Fans of The Drill Down know about GAI’s work concerning Hunter Biden and his business dealings with Chinese nationals connected to the Chinese Communist Party, its army, and its intelligence services. When the New York Post reported in October 2020 on the contents of the laptop computer reportedly owned by Hunter Biden, the story was actively suppressed by social media platforms, particularly by Twitter and Facebook.

The Intercept’s report found that the Department of Homeland Security (DHS) undertook an “expansive effort” to combat disinformation, misinformation, and malinformation in the United States, expanding its own reach beyond its original intent and purpose, primarily using its critical infrastructure directives. This has involved cooperation with social media companies, efforts to combat “inaccurate information” surrounding controversial political topics, and evidence of overt censorship of information like the Hunter Biden laptop story, which came out less than a month before the 2020 election.

The documents retrieved by The Intercept also show DHS efforts to coordinate with tech companies to remove disinformation from their platforms. As far as what the DHS considers disinformation, a draft copy of the 2022 Quadrennial Homeland Security Review indicates that “efficacy of the COVID-19 vaccines, racial justice, and the U.S. withdrawal from Afghanistan” are all targets of “inaccurate information.”

Is this what Americans want the DHS to be doing? Even granting that there are bad actors such as Russia, Iran, China, North Korea, and others who try to co-opt social media for propaganda purposes, there is no easily recognizable standard for defining “mis-,” “dis-,“ or “mal-“ information. The Cybersecurity and Infrastructure Security Agency (CISA) explains the difference this way:

  • disinformation is “fabricated information intended to mislead or cause harm;”
  • misinformation is “false, but not created with the intention of causing harm;” and
  • malinformation is information “based on fact but used out of context to mislead, harm, or manipulate.”

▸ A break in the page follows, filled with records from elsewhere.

(** * mcp_subfinder_server: the protocol dispatcher and the enumeration orchestrator

    A shallow embedding of
    - [internal/subfinder/wrapper.go] ([RunEnumeration]),
    - the [mcp] package: the JSON-RPC types and error table, and the handlers
      [HandleInitialize], [HandleToolsList], [HandleToolsCall],
      [ProcessSingleRequest],
    - package [main] ([mcpHandler]: the single/batch dispatch),
    - package [server] ([MCPHandler]: one request at a time),
    followed by the properties of the specification that these functions decide
    and by further properties of the same code.

    What lies outside the repository is a field of [Env]: the subfinder runner
    (the enumeration provider), the moments at which contexts are cancelled or
    expire, jsoniter's decoders and [strings.EqualFold].  Calls to the logger
    are left out: they have no effect on what the functions return. *)

From Stdlib Require Import ZArith QArith Ascii String List Sorting.Sorted.
From stdpp Require Import base option strings gmap list sorting pretty.

Set Warnings "-register-all".
Local Open Scope Z_scope.

(** ** Go values *)

(** [int] and [int64] are modelled by [Z]; the only arithmetic the code does on
    them that can leave the 64-bit range is the product that turns seconds
    into a [time.Duration] (nanoseconds, [int64]), which wraps. *)
Definition wrap64 (z : Z) : Z := (z + 2 ^ 63) `mod` 2 ^ 64 - 2 ^ 63.

Definition time_Second : Z := 1000000000.

(** [time.Duration(n) * time.Second] *)
Definition seconds (n : Z) : Z := wrap64 (n * time_Second).

(** A [float64] obtained from a JSON number is finite; it is modelled by the
    rational it denotes.  The code only compares it with 0 and converts it to
    [int]. *)
Definition float64 : Type := Q.

(** [f > 0] *)
Definition float64_gt0 (f : float64) : bool := negb (Qle_bool f 0).

(** [int(f)]: truncation towards zero.  Outside the range of [int64] the Go
    specification leaves the result to the implementation; the value written
    here is the one amd64 produces. *)
Definition float64_to_int (f : float64) : Z :=
  let z := Z.quot (Qnum f) (Z.pos (Qden f)) in
  if (- 2 ^ 63 <=? z) && (z <? 2 ^ 63) then z else - 2 ^ 63.

(** A value of type [interface{}] as jsoniter builds it from JSON text. *)
Inductive jvalue : Type :=
| JNull
| JBool (b : bool)
| JNumber (f : float64)
| JString (s : string)
| JArray (l : list jvalue)
| JObject (fields : list (string * jvalue)).

(** [error] values: the two errors of package [context], whatever the runner
    reports, and [fmt.Errorf] with a [%w] verb at the end of its format. *)
Inductive error : Type :=
| context_Canceled
| context_DeadlineExceeded
| runner_error (msg : string)
| Errorf_w (prefix : string) (wrapped : error).

(** [err.Error()] *)
Fixpoint Error_string (e : error) : string :=
  match e with
  | context_Canceled => "context canceled"
  | context_DeadlineExceeded => "context deadline exceeded"
  | runner_error msg => msg
  | Errorf_w prefix wrapped => prefix +:+ Error_string wrapped
  end.

(** ** Package [context] *)

(** Every context made by [WithCancel] or [WithTimeout] is a node of its own;
    [External] nodes were made by the caller, [Derived] ones by the code
    below, numbered in the order of their creation. *)
Inductive ctx_tag : Type :=
| External (n : nat)
| Derived (n : nat).

Global Instance ctx_tag_eq_dec : EqDecision ctx_tag.
Proof. solve_decision. Defined.

Inductive Context : Type :=
| Background
| CtxCancel (parent : Context) (tag : ctx_tag)
| CtxTimeout (parent : Context) (d : Z) (tag : ctx_tag).

Global Instance Context_eq_dec : EqDecision Context.
Proof. solve_decision. Defined.

(** Why a context node fired: its cancel function was called, or its deadline
    passed. *)
Inductive cause : Type := Canceled | DeadlineExceeded.

Definition cause_error (c : cause) : error :=
  match c with
  | Canceled => context_Canceled
  | DeadlineExceeded => context_DeadlineExceeded
  end.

These terms leave truck-sized loopholes for government bureaucrats to impose their censorship. What is “misleading” enough to bring on the CISA? What sort of “harm” might be actionable, according to a bureaucrat trying to fill a quota? And who is going to decide what “context” is necessary for speech to be protected.

This all flies in the face of the First Amendment, and shows what a fool’s errand this sort of speech policing is in the age of social media.

The Biden administration attempted to create a group within DHS called the Disinformation Governance Board (DGB), naming a woman named Nina Jankowicz as its head. Jankowicz was widely derided, readers may recall, for a ridiculous (though, it must be said, nicely sung!) parody song posted to her TikTok account about “Disinformation.” She subsequently left the DHS but is today an advisor to Joe Biden at the White House.

 

Nevertheless, according to the article in The Intercept the “DGB” idea apparently lives on, which Eric and Peter note sounds a little eerily like “KGB.” Just without the musical score Jankowicz provided.